── RECORDS TO PROCESS ──

Definition PORT_DEFS : list js320_port_def_s := [
  mk_def (Some "s/adc/0/!data") (Some "s/adc/0/ctrl") JSDRV_FIELD_RAW 0x00 JSDRV_DATA_TYPE_INT 32 JS320_GROUP_NONE 1 JS320_NATIVE_RATE JS320_DECIMATE;
  mk_def (Some "s/adc/1/!data") (Some "s/adc/1/ctrl") JSDRV_FIELD_RAW 0x10 JSDRV_DATA_TYPE_INT 32 JS320_GROUP_NONE 1 JS320_NATIVE_RATE JS320_DECIMATE;
  mk_def (Some "s/i/range/!data") (Some "s/i/range/ctrl") JSDRV_FIELD_RANGE 0 JSDRV_DATA_TYPE_UINT 4 JS320_GROUP_NONE 8 JS320_NATIVE_RATE JS320_DECIMATE;
  unused_def;
  unused_def;
  mk_def (Some "s/i/!data") (Some "s/i/ctrl") JSDRV_FIELD_CURRENT 0 JSDRV_DATA_TYPE_FLOAT 32 JS320_GROUP_IVP 1 JS320_NATIVE_RATE JS320_DECIMATE;
  mk_def (Some "s/v/!data") (Some "s/v/ctrl") JSDRV_FIELD_VOLTAGE 0 JSDRV_DATA_TYPE_FLOAT 32 JS320_GROUP_IVP 1 JS320_NATIVE_RATE JS320_DECIMATE;
  mk_def (Some "s/p/!data") (Some "s/p/ctrl") JSDRV_FIELD_POWER 0 JSDRV_DATA_TYPE_FLOAT 32 JS320_GROUP_IVP 1 JS320_NATIVE_RATE JS320_DECIMATE;
  mk_def (Some "s/gpi/0/!data") (Some "s/gpi/0/ctrl") JSDRV_FIELD_GPI 0 JSDRV_DATA_TYPE_UINT 1 JS320_GROUP_GPIT 32 JS320_NATIVE_RATE JS320_DECIMATE;
  mk_def (Some "s/gpi/1/!data") (Some "s/gpi/1/ctrl") JSDRV_FIELD_GPI 1 JSDRV_DATA_TYPE_UINT 1 JS320_GROUP_GPIT 32 JS320_NATIVE_RATE JS320_DECIMATE;
  mk_def (Some "s/gpi/2/!data") (Some "s/gpi/2/ctrl") JSDRV_FIELD_GPI 2 JSDRV_DATA_TYPE_UINT 1 JS320_GROUP_GPIT 32 JS320_NATIVE_RATE JS320_DECIMATE;
  mk_def (Some "s/gpi/3/!data") (Some "s/gpi/3/ctrl") JSDRV_FIELD_GPI 3 JSDRV_DATA_TYPE_UINT 1 JS320_GROUP_GPIT 32 JS320_NATIVE_RATE JS320_DECIMATE;
  mk_def (Some "s/gpi/7/!data") (Some "s/gpi/7/ctrl") JSDRV_FIELD_GPI 7 JSDRV_DATA_TYPE_UINT 1 JS320_GROUP_GPIT 32 JS320_NATIVE_RATE JS320_DECIMATE;
  mk_def (Some "s/uart/!data") None JSDRV_FIELD_UART 0 JSDRV_DATA_TYPE_UINT 8 JS320_GROUP_NONE 4 0 1;
  unused_def;
  unused_def]%string.
Lemma wp_evaluate ch s : ch ∈ channels -> dr_dwn s = d -> ports_ok (after_frame ch) (dr_ports s) ->
  wp (js320_port_evaluate_flush ch) s (fun _ s' o => exists ps', s' = set_ports s ps' /\ flushed (dr_ports s) ps' o /\ ports_ok (fun _ => FULL) ps').
Proof.
  intros Hch Hd Hok. pose proof (channel_range ch Hch) as Hr. destruct (channel_layout ch Hch) as (Hs & Hl & _).
  destruct (lookup_lt_is_Some_2 (dr_ports s) (Z.to_nat ch)) as [p Hp]; [destruct Hok; lia|].
  assert (wp (js320_port_flush ch) s (fun _ s' o => exists ps', s' = set_ports s ps' /\ flushed (dr_ports s) ps' o /\ ports_ok (fun _ => FULL) ps')) as Hflush.
  { apply (wp_flush ch p); [lia | done |]. eexists. split; [done|].
    assert (flushed (dr_ports s) (<[Z.to_nat ch := port_msg p None]> (dr_ports s)) (flush_calls p)) as F by (apply (flush_one (after_frame ch)); done || lia).
    split; [done|]. apply (flushed_tight ch _ _ _ Hok ltac:(lia) F). intros q.
    rewrite list_lookup_insert_eq by (by apply lookup_lt_Some in Hp). by intros [= <-]. }
  assert (port_ok prefix d FULL ch p -> wp (mret tt) s (fun _ s' o => exists ps', s' = set_ports s ps' /\ flushed (dr_ports s) ps' o /\ ports_ok (fun _ => FULL) ps')) as Hkeep.
  { intros Hpo. apply wp_ret. exists (dr_ports s). rewrite set_ports_same. split; [done|]. split; [apply flushed_refl|].
    apply (ports_ok_tight ch _ Hok); [lia|]. intros q Hq _. by assert (q = p) as -> by congruence. }
  unfold js320_port_evaluate_flush. apply wp_bind, (wp_lift _ s _ _ (channel_def_ok ch Hch)).
  apply wp_bind, (wp_port_at ch p); [lia | done |]. destruct (po_msg_in p) as [m|] eqn:Em; [|apply Hkeep; unfold port_ok; by rewrite Em].
  case_if; [exact Hflush|]. pose proof Hok as [_ H]. specialize (H ch p ltac:(lia) Hp). rewrite decide_True in H by done.
  unfold port_ok in H. rewrite Em in H. destruct H as (ws & Hm & Hb). unfold after_frame in Hb. rewrite Z.eqb_refl in Hb.
  pose proof (len_nonneg ws). unfold JS320_STREAM_PAYLOAD_FULL, JSDRV_STREAM_DATA_SIZE, JSDRV_STREAM_HEADER_SIZE in Hb. cbv zeta.
  assert (u32 (u32 (s_element_count (sm_signal m) * bits ch) + 7) / 8 = 4 * len ws) as ->.
  { rewrite (mo_count _ _ _ _ _ _ Hm). replace (len ws * spw ch * bits ch) with (32 * len ws) by nia.
    rewrite (uwrap_small 32 (32 * len ws)), uwrap_small by width_lia. symmetry. apply (Z.div_unique _ _ _ 7); lia. }
  case_if; [exact Hflush|]. apply wp_bind, wp_get. rewrite Hd. destruct (channel_decimate_ok d ch Hch) as (x & Ex & _).
  apply wp_bind, (wp_lift _ s _ _ Ex). cbv zeta. assert (port_ok prefix d FULL ch p) as Hpo by (unfold port_ok; rewrite Em; eauto).
  case_if; [|by apply Hkeep]. case_if; [|exact Hflush]. unfold js320_group_flush. destruct (_ =? JS320_GROUP_NONE); [by apply Hkeep|].
  eapply wp_mono; [apply (wp_group_loop (after_frame ch)); done|]. intros _ s' o (ps' & -> & F & G). exists ps'. split; [done|].
  split; [done|]. apply (flushed_tight ch _ _ _ Hok ltac:(lia) F). intros q Hq. apply (G ch q); [lia | done | done].
Qed.
Ltac ivp_cases H := rewrite !elem_of_cons, elem_of_nil in H; destruct_or! H; subst; try done.

(** ** Traces *)

Lemma told_app ch a b : told ch (a ++ b) = match told ch b with Some x => Some x | None => told ch a end.
Proof. unfold told. rewrite omap_app, last_app. by destruct (last (omap (ctrl_of ch) b)). Qed.

Lemma told_none ch o : Forall (fun a => ctrl_of ch a = None) o -> told ch o = None.
Proof. intros H. unfold told. induction H as [|a o Ha _ IH]; [done|]. cbn. by rewrite Ha. Qed.

(** No control of the three streams. *)
Definition quiet (o : list drv_action) : Prop := forall ch, ch ∈ ivp -> Forall (fun a => ctrl_of ch a = None) o.

Lemma quiet_nil : quiet [].
Proof. intros ch _. constructor. Qed.

Lemma quiet_app a b : quiet a -> quiet b -> quiet (a ++ b).
Proof. intros Ha Hb ch Hch. apply Forall_app. auto. Qed.

Lemma quiet_told ch a b : quiet b -> ch ∈ ivp -> told ch (a ++ b) = told ch a.
Proof. intros Hb Hch. by rewrite told_app, (told_none ch b (Hb ch Hch)). Qed.

Lemma quiet_one a : (forall ch, ch ∈ ivp -> ctrl_of ch a = None) -> quiet [a].
Proof. intros H ch Hch. by apply Forall_singleton, H. Qed.

(** ** Where power is computed *)

Abbreviation b2z b := (if b : bool then 1 else 0).

Definition ctrl_call (s : js320_drv_s) (ch w : Z) : list drv_action :=
  if sent_ctrl s ch =? w then [] else [DevPublish (default EmptyString (pd_ctrl_topic (channel_def ch))) (jsdrv_union_u32_r w)].

Lemma told_ctrl_call s ch c w : ch ∈ ivp -> c ∈ ivp -> w = 0 \/ w = 1 ->
  told ch (ctrl_call s c w) = if (ch =? c) && negb (sent_ctrl s c =? w) then Some w else None.
Proof.
  intros H1 H2 Hw. unfold ctrl_call. destruct (sent_ctrl s c =? w); [by rewrite andb_false_r|]. cbn [negb]. rewrite andb_true_r.
  destruct Hw as [-> | ->]; ivp_cases H1; ivp_cases H2.
Qed.

Lemma set_last_sent_same s : set_last_sent s (dr_last_sent_ctrl s) = s.
Proof. by destruct s. Qed.

Lemma wp_reconcile_one ch want wants s (Q : unit -> js320_drv_s -> list drv_action -> Prop) :
  ch ∈ ivp -> length (dr_last_sent_ctrl s) = 16%nat ->
  wp (reconcile_loop wants) (set_last_sent s (<[Z.to_nat ch := b2z want]> (dr_last_sent_ctrl s))) (fun a s' o => Q a s' (ctrl_call s ch (b2z want) ++ o)) ->
  wp (reconcile_loop ((ch, want) :: wants)) s Q.
Proof.
  intros Hch Hl H. cbn [reconcile_loop]. apply wp_bind, wp_get. assert (0 <= ch < 16) as Hr by (ivp_cases Hch; lia).
  destruct (lookup_lt_is_Some_2 (dr_last_sent_ctrl s) (Z.to_nat ch)) as [x Hx]; [lia|].
  apply wp_bind, (wp_lift _ s x); [apply ld_ok; [lia | done]|]. apply wp_bind, (wp_lift _ s (channel_def ch)).
  { apply channel_def_ok. clear -Hch. ivp_cases Hch; in_list. }
  unfold ctrl_call in H. assert (sent_ctrl s ch = x) as Es by (unfold sent_ctrl; by rewrite Hx). rewrite Es in H.
  apply wp_bind. destruct (x =? b2z want) eqn:E; cbn [negb].
  - apply Z.eqb_eq in E. rewrite <- E, list_insert_id, set_last_sent_same in H by done. by apply wp_ret.
  - apply wp_bind, (wp_lift _ s (<[Z.to_nat ch := b2z want]> (dr_last_sent_ctrl s))); [apply st_ok; unfold len; lia|].
    apply wp_bind, wp_modify. assert (pd_ctrl_topic (channel_def ch) = Some (default EmptyString (pd_ctrl_topic (channel_def ch)))) as Et.
    { clear -Hch. ivp_cases Hch. }
    rewrite Et. by apply wp_dev_call.
Qed.

Lemma port_exists s ch : length (dr_ports s) = 16%nat -> 0 <= ch < 16 -> exists p, dr_ports s !! Z.to_nat ch = Some p /\ po_enabled p = enabled s ch
  /\ po_host_filter p = host_filter s ch.
Proof.
  intros Hl Hr. destruct (lookup_lt_is_Some_2 (dr_ports s) (Z.to_nat ch)) as [p Hp]; [lia|]. exists p. unfold enabled, host_filter. by rewrite Hp.
Qed.

Lemma set_power_same s : set_power (set_sbufs s (dr_sbufs s)) (dr_power_compute_on_host s) = s.
Proof. by destruct s. Qed.

(** The controls that were sent, after one for each stream that differs. *)
Lemma told_after s o0 ch w5 w6 w7 : ch ∈ ivp -> (forall c, c ∈ ivp -> sent_ctrl s c = default JS320_CTRL_UNKNOWN (told c o0)) ->
  Forall (fun w => w = 0 \/ w = 1) [w5; w6; w7] ->
  told ch (o0 ++ ctrl_call s 5 w5 ++ ctrl_call s 6 w6 ++ ctrl_call s 7 w7) = Some (if ch =? 5 then w5 else if ch =? 6 then w6 else w7).
Proof.
  intros Hch Hs Hw. apply Forall_cons in Hw as [H5 Hw]. apply Forall_cons in Hw as [H6 Hw]. apply Forall_cons in Hw as [H7 _].
  rewrite !told_app, !told_ctrl_call by (done || in_list). specialize (Hs ch Hch).
  assert (forall w, (w = 0 \/ w = 1) -> sent_ctrl s ch = w -> told ch o0 = Some w) as Hd.
  { intros w Hw E. rewrite Hs in E. destruct (told ch o0); cbn in E; [by subst|]. unfold JS320_CTRL_UNKNOWN in E. lia. }
  ivp_cases Hch; cbn [Z.eqb Pos.eqb andb]; destruct (sent_ctrl s _ =? _) eqn:E; cbn [negb]; try done; apply Z.eqb_eq in E; by apply Hd.
Qed.

Lemma b2z_01 a b c : Forall (fun w => w = 0 \/ w = 1) [b2z a; b2z b; b2z c].
Proof. rewrite !Forall_cons. destruct a, b, c; auto 10. Qed.

Lemma ctrl_call_ne s c x ls ch w : Z.to_nat c <> Z.to_nat ch -> ls !! Z.to_nat ch = dr_last_sent_ctrl s !! Z.to_nat ch ->
  ctrl_call (set_last_sent s (<[Z.to_nat c := x]> ls)) ch w = ctrl_call s ch w.
Proof. intros Hne E. unfold ctrl_call, sent_ctrl. cbn [dr_last_sent_ctrl set_last_sent]. by rewrite list_lookup_insert_ne, E. Qed.

Lemma wp_reconcile_loop a b c s : length (dr_last_sent_ctrl s) = 16%nat ->
  wp (reconcile_loop [(5, a); (6, b); (7, c)]) s (fun _ s' o =>
    s' = set_last_sent s (<[Z.to_nat 7 := b2z c]> (<[Z.to_nat 6 := b2z b]> (<[Z.to_nat 5 := b2z a]> (dr_last_sent_ctrl s))))
    /\ o = ctrl_call s 5 (b2z a) ++ ctrl_call s 6 (b2z b) ++ ctrl_call s 7 (b2z c)).
Proof.
  intros Hl. apply wp_reconcile_one; [in_list | done |]. apply wp_reconcile_one; [in_list | by cbn [dr_last_sent_ctrl set_last_sent]; rewrite length_insert |].
  apply wp_reconcile_one; [in_list | by cbn [dr_last_sent_ctrl set_last_sent]; rewrite !length_insert |]. apply wp_ret.
  split; [done|]. rewrite app_nil_r. f_equal. f_equal; [by apply ctrl_call_ne|].
  cbn [dr_last_sent_ctrl set_last_sent]. unfold ctrl_call, sent_ctrl. cbn [dr_last_sent_ctrl set_last_sent]. by rewrite !list_lookup_insert_ne.
Qed.

Lemma wp_reconcile s o0 : lengths_ok s -> (forall c, c ∈ ivp -> sent_ctrl s c = default JS320_CTRL_UNKNOWN (told c o0)) ->
  wp js320_reconcile_power s (fun _ s' o => exists b ls, s' = set_last_sent (set_power (set_sbufs s b) (host_power s)) ls /\ length ls = 16%nat
    /\ forall ch, ch ∈ ivp -> told ch (o0 ++ o) = Some (wanted s ch) /\ sent_ctrl s' ch = wanted s ch).
Proof.
  intros (Hl & Hls & _) Hs. destruct (port_exists s 5 Hl) as (p5 & P5 & E5 & _); [lia|]. destruct (port_exists s 6 Hl) as (p6 & P6 & E6 & _); [lia|].
  destruct (port_exists s 7 Hl) as (p7 & P7 & E7 & _); [lia|]. unfold js320_reconcile_power.
  apply wp_bind, (wp_port_at 5 p5); [lia | done |]. apply wp_bind, (wp_port_at 6 p6); [lia | done |]. apply wp_bind, (wp_port_at 7 p7); [lia | done |].
  apply wp_bind, wp_get. cbv zeta. rewrite E5, E6, E7. change ((JS320_FS_DEFAULT <=? dr_fs s) && enabled s 5 && enabled s 6 && enabled s 7) with (host_power s).
  apply wp_bind. assert (wp (if negb (Bool.eqb (host_power s) (dr_power_compute_on_host s)) then modify (fun s0 => set_power (js320_sbufs_clear s0) (host_power s))
       else mret tt : D unit) s (fun _ s1 o1 => o1 = [] /\ exists b, s1 = set_power (set_sbufs s b) (host_power s))) as H1.
  { destruct (Bool.eqb (host_power s) (dr_power_compute_on_host s)) eqn:E; cbn [negb].
    - apply wp_ret. split; [done|]. exists (dr_sbufs s). apply Bool.eqb_prop in E. by rewrite E, set_power_same.
    - apply wp_modify. split; [done|]. by eexists. }
  eapply wp_mono; [exact H1|]. intros _ s1 o1 (-> & b & ->). eapply wp_mono; [by apply wp_reconcile_loop|]. intros _ s' o [-> ->].
  eexists b, _. split; [done|]. split; [by rewrite !length_insert|]. intros ch Hch. rewrite !app_nil_l.
  assert (forall c w, ctrl_call (set_power (set_sbufs s b) (host_power s)) c w = ctrl_call s c w) as Ec by done. rewrite !Ec. rewrite (told_after s o0 ch) by (done || apply b2z_01).
  unfold wanted, sent_ctrl. cbn [dr_last_sent_ctrl set_last_sent set_power set_sbufs].
  ivp_cases Hch; (split; [by destruct (host_power s)|]); rewrite ?list_lookup_insert_ne, list_lookup_insert_eq by (done || (rewrite ?length_insert; lia));
    by destruct (host_power s).
Qed.

(** ** Ports and filters under a change of rate *)

Definition filter_wf (f : option jsdrv_downsample_sinc_s) : Prop := forall x, f = Some x -> sinc_wf x.

Lemma fits_wf d f : filter_fits d f -> filter_wf f.
Proof. unfold filter_fits. intros H x ->. case_if_in H; [done|]. by destruct H as (y & [= ->] & _ & _ & H). Qed.

Lemma clear_wf x : sinc_wf x -> exists y, jsdrv_downsample_sinc_clear (Some x) = Some y /\ sinc_wf y /\ ds_factor y = ds_factor x /\ ds_order y = ds_order x.
Proof.
  intros [H1 H2 H3 H4 H5 H6 H7]. eexists. split; [done|]. split; [|done]. split; cbn; done || lia.
Qed.

Lemma clear_fits d f : filter_fits d f -> filter_fits d (jsdrv_downsample_sinc_clear f).
Proof.
  unfold filter_fits. cbv zeta. case_if; [by intros ->|]. intros (x & -> & H1 & H2 & H3). destruct (clear_wf x H3) as (y & -> & H4 & H5 & H6).
  exists y. split; [done|]. split; [by rewrite H5|]. by split; [rewrite H6|].
Qed.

───

→ **DESCRIPTION OF THE TASK**
All lines in the preceding records that hold the word "change" need to be copied.

→ **SOLUTION FOR THIS PROBLEM**
  apply wp_bind, wp_get. cbv zeta. rewrite E5, E6, E7. change ((JS320_FS_DEFAULT <=? dr_fs s) && enabled s 5 && enabled s 6 && enabled s 7) with (host_power s).
(** ** Ports and filters under a change of rate *)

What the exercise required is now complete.